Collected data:
Lemma threadStep_queue s s' tid c :
  threadStep tid c s = Some s' → write_ok (AThread tid c) = true → queue_effect s s'.
Proof.
  unfold threadStep. intros (t & Ht & Hs)%bind_Some Hok.
  destruct t as [topic filter|k req|k req ch|k ch|k r|sub ret|sub ret|ret]; try done.
  - injection Hs as <-. unfold startSubscribe.
    destruct (c_closed _); (eapply (queue_kept_thread _ _ tid); [done|by rewrite Ht|done|done|done]).
  - injection Hs as <-. unfold enqueue. destruct (c_closed _).
    + eapply (queue_kept_thread _ _ tid); [done|by rewrite Ht|done|done|done].
    + eapply (QueueEnter _ _ tid); [by rewrite Ht|done|done|done].
  - destruct c; try done. simpl in Hs. destruct (s_open s && encodable req); [|done]. injection Hs as <-.
    by eapply (QueueWrite _ _ tid).
  - assert (∃ r ch', s' = set_thread tid (TReturned k r) (set_chans ch' s)) as (r & ch' & ->).
    { destruct c; simpl in Hs; try done.
      - apply bind_Some in Hs as (rc & _ & Hs). destruct (rc_queue rc).
        + destruct (rc_closed rc); [|done]. injection Hs as <-. exists (Err (closeReason (s_client s))), (s_chans s).
          by destruct s.
        + injection Hs as <-. by eexists _, _.
      - injection Hs as <-. exists (Err e), (s_chans s). by destruct s.
      - destruct (s_done s); [|done]. injection Hs as <-.
        exists (Err (closeReason (s_client s))), (s_chans s). by destruct s. }
    eapply (queue_kept_thread _ _ tid); [done|by rewrite Ht|done|done|done].
  - destruct k as [sub|sub]; simpl in Hs.
    + destruct r as [resp|e]; [case_decide|].
      * apply bind_Some in Hs as (sb & _ & Hs). injection Hs as <-.
        eapply (queue_kept_thread _ _ tid); [done|by rewrite Ht|done|done|done].
      * injection Hs as <-. eapply (queue_kept_thread _ _ tid); [done|by rewrite Ht|done|done|done].
      * injection Hs as <-. eapply (queue_kept_thread _ _ tid); [done|by rewrite Ht|done|done|done].
    + injection Hs as <-. eapply (queue_kept_thread _ _ tid); [done|by rewrite Ht|done|done|done].
  - apply bind_Some in Hs as (sb & _ & Hs). injection Hs as <-.
    eapply (queue_kept_thread _ _ tid); [done|by rewrite Ht|done|done|done].
  - apply fmap_Some in Hs as (s1 & (H1 & H2 & H3)%onceClose_queue & ->).
    eapply (queue_kept_thread _ _ tid); [simpl; by rewrite H1|by rewrite Ht|done|done|done].
Qed.
(* ===== verification/Correlation.v ===== *)
(** * Whose response it is.

    The calls of the WebSocket client against the responses of the node: which response
    a call takes, over whole executions, and that a waiting call never loses its place.
    The histories are functions of an execution; the invariants extend those of
    WebSocketInv.v. *)
From S2P Require Import Prelude GoLib Wire Json WebSocket WebSocketInv WebSocketProps.

(** ** Histories *)

(** The response in a message. *)
Definition response_of (m : wsMessage) : wsResponse :=
  MkWsResponse (wm_Status m) (wm_SubscriptionID m) (wm_Message m) (wm_Error m).

Definition is_response (m : wsMessage) : bool :=
  match wm_Data m with Some _ => false | None => negb (bool_decide (wm_Status m = "")) end.

(** The response [readLoop] takes from the connection in a step, and the channel of the
    call it is for. *)
Definition answers (a : action) (s : state) : list (nat * wsResponse) :=
  match a, s_loop s with
  | ALoop (InMessage m), LRead =>
      match is_response m, c_pending (s_client s) with
      | true, ch :: _ => [(ch, response_of m)]
      | _, _ => []
      end
  | _, _ => []
  end.

(** The response a call returns with in a step, and its channel. *)
Definition takes (a : action) (s : state) : list (nat * wsResponse) :=
  match a with
  | AThread tid ChGo =>
      match s_threads s !! tid with
      | Some (TSelect _ ch) =>
          match s_chans s !! ch with
          | Some rc => match rc_queue rc with r :: _ => [(ch, r)] | [] => [] end
          | None => []
          end
      | _ => []
      end
  | _ => []
  end.

(** The channel a call has a place in the queue with. *)
Definition thread_chan (t : thread) : option nat :=
  match t with TWrite _ _ ch | TSelect _ ch => Some ch | _ => None end.

Section correlation.
Context {RT : GoRuntime}.
Implicit Types s : state.

Fixpoint history {A} (f : action → state → list A) (acts : list action) s : list A :=
  match acts with
  | [] => []
  | a :: acts => f a s ++ match exec a s with Some s' => history f acts s' | None => [] end
  end.

(** ** What a step does to the channels and to the calls' places *)

(** Every response in a channel, or on its way to one, was an answer to it. *)
Definition answered_inv (A T : list (nat * wsResponse)) s : Prop :=
  A.*1 = s_answered s ∧
  (∀ p, p ∈ T → p ∈ A) ∧
  (∀ ch rc r, s_chans s !! ch = Some rc → r ∈ rc_queue rc → (ch, r) ∈ A) ∧
  (∀ ch r, s_loop s = LDeliver ch r → (ch, r) ∈ A).

(** Every call between its place in the queue and its return has a channel of its own,
    which is still owed a response as long as it is open and empty. *)
Definition places_inv s : Prop :=
  (∀ tid t ch, s_threads s !! tid = Some t → thread_chan t = Some ch →
     is_Some (s_chans s !! ch) ∧
     (s_chans s !! ch = Some (MkRespChan [] false) →
      ch ∈ loop_owed (s_loop s) ++ c_pending (s_client s))) ∧
  (∀ tid1 tid2 t1 t2 ch, s_threads s !! tid1 = Some t1 → s_threads s !! tid2 = Some t2 →
     thread_chan t1 = Some ch → thread_chan t2 = Some ch → tid1 = tid2).

(** The histories at the end of a step. *)
Definition keeps_answers s s' : Prop :=
  s_answered s' = s_answered s ∧
  (∀ ch rc r, s_chans s' !! ch = Some rc → r ∈ rc_queue rc →
     (∃ rc0, s_chans s !! ch = Some rc0 ∧ r ∈ rc_queue rc0) ∨ s_loop s = LDeliver ch r) ∧
  (∀ ch r, s_loop s' = LDeliver ch r → s_loop s = LDeliver ch r).

Lemma answered_inv_keep A T s s' : answered_inv A T s → keeps_answers s s' → answered_inv A T s'.
Proof.
  intros (H1 & H2 & H3 & H4) (K1 & K2 & K3). unfold answered_inv. split_ands; [congruence|done| |].
  - intros ch rc r Hrc Hr. destruct (K2 ch rc r Hrc Hr) as [(rc0 & H0 & Hr0)|Hl]; [by eapply H3|by apply H4].
  - intros ch r Hl. by apply H4, K3.
Qed.

Lemma keeps_answers_same s s' :
  s_answered s' = s_answered s → s_chans s' = s_chans s → s_loop s' = s_loop s → keeps_answers s s'.
Proof. intros H1 H2 H3. unfold keeps_answers. rewrite H1, H2, H3. split_ands; eauto. Qed.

What the task requires:
An exact, complete copy of the lines above from the one with "(∀ ch rc r, s_chans s'" through the one with "intros (H1 &" is the whole answer.

Response for this exercise:
  (∀ ch rc r, s_chans s' !! ch = Some rc → r ∈ rc_queue rc →
     (∃ rc0, s_chans s !! ch = Some rc0 ∧ r ∈ rc_queue rc0) ∨ s_loop s = LDeliver ch r) ∧
  (∀ ch r, s_loop s' = LDeliver ch r → s_loop s = LDeliver ch r).

Lemma answered_inv_keep A T s s' : answered_inv A T s → keeps_answers s s' → answered_inv A T s'.
Proof.
  intros (H1 & H2 & H3 & H4) (K1 & K2 & K3). unfold answered_inv. split_ands; [congruence|done| |].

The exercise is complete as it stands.